How multi-length scale disorder shapes ion transport in lithium argyrodites

Abstract

The rate performance of all-solid-state batteries can be limited by the low conductivity of the solid electrolyte in the composite cathode. A conductivity of 10 mS cm⁻¹ is required, which exceeds that of many solid electrolytes. This limitation can be attributed to intra- and inter-grain ion transport. Understanding the limitations of ion transport is a multi-length scale problem ranging from single bond hops to particle–particle transport. Here we show that spark plasma sintering of Li₆PS₅Cl not only enhances ion transport on the macroscopic length scale but also on the microscopic scale. On the macroscopic length scale, greater densification improves particle-to-particle contact. On the nanoscale, short-range order (SRO) of the neighbouring 4a/4a and 4d/4d Wyckoff sites present in the cold-pressed Li₆PS₅Cl produces unfavourable Li ion pathways through the cell.

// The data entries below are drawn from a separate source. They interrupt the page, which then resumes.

(** An installation that stopped after the first trigger, run again. *)
Definition ex_empty : mysrc := mkSrc ∅ ∅ ∅ 1 ∅ ∅ ∅ ∅ ∅.
Definition ex_half : mysrc :=
  (installCapture (λ n, bool_decide (n = 5)) 0 80000 (λ _, []) {[ ex_users := ex_table ]} [ex_users] ex_empty).2.

Lemma ex_half_ok : registry_ok ex_half.
Proof.
  assert (∀ t rel, rel_of ex_half t = Some rel → t = ex_users ∧ rel = 1%Z) as Hrel.
  { intros t rel. unfold rel_of, lookupRegistry. change (sr_captured ex_half) with ({[ ex_users := (1%Z, ["id"]) ]} : gmap TableRef (Z * list string)).
    intros ([r c] & Hx & Hr)%fmap_Some. apply lookup_singleton_Some in Hx as [<- [= <- <-]]. by simpl in Hr. }
  split; [by intros t t' rel [-> _]%Hrel [-> _]%Hrel|]. intros t rel [_ ->]%Hrel. done.
Qed.

Lemma installCapture_installs_witness :
  ∃ n' s', installCapture (λ _, false) 0 80000 (λ _, []) {[ ex_users := ex_table ]} [ex_users] ex_half = (None, n', s') ∧
    registry_ok s' ∧ captured s' ex_users.
Proof.
  destruct (installCapture (λ _, false) 0 80000 (λ _, []) {[ ex_users := ex_table ]} [ex_users] ex_half)
    as [[err n'] s'] eqn:He.
  destruct (installCapture_installs (λ _, false) 0 80000 (λ _, []) {[ ex_users := ex_table ]} [ex_users] ex_half err n' s'
    ex_half_ok He) as (H1 & _ & H3 & H4).
  assert (err = None) as ->.
  { clear He. apply H4; [reflexivity|]. intros t ->%list_elem_of_singleton. split; [eexists|]; vm_compute; reflexivity. }
  clear He. exists n', s'. split; [reflexivity|]. split; [exact H1|].
  apply (H3 eq_refl ex_users ex_table); [left; reflexivity|vm_compute; reflexivity|discriminate].
Defined.

Lemma reinstall_misses_write_witness :
  let s1 := (exec_ddl (DropTrigger 1 OpInsert) ex_src).2 in
  let s2 := app_commit 0 (app_write eq_key 0 (CInsert ex_users ex_key ∅) (app_begin 0 s1)) in
  let s3 := (exec_ddl (CreateTrigger 1 OpInsert) s2).2 in
  captured s3 ex_users ∧ sr_rows s3 = apply_writes (change_writes (CInsert ex_users ex_key ∅)) ∅ ∧ sr_delta s3 = ∅.
Proof. apply (reinstall_misses_write eq_key ex_src (CInsert ex_users ex_key ∅) 1 0); [apply ex_captured|done|done]. Defined.
End example.
End MyCapture.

Spark plasma heating removes the SRO, creating a connected network of microscopic pathways for the Li to migrate. Finally, on the atomistic level, spark plasma heating increases the amount of Cl⁻ residing on the 4d site and S²⁻ on the 4a site. By understanding the limitations of ion mobility across a range of length scales, one can target methods to produce solid-state argyrodite electrolytes with higher ionic conductivities.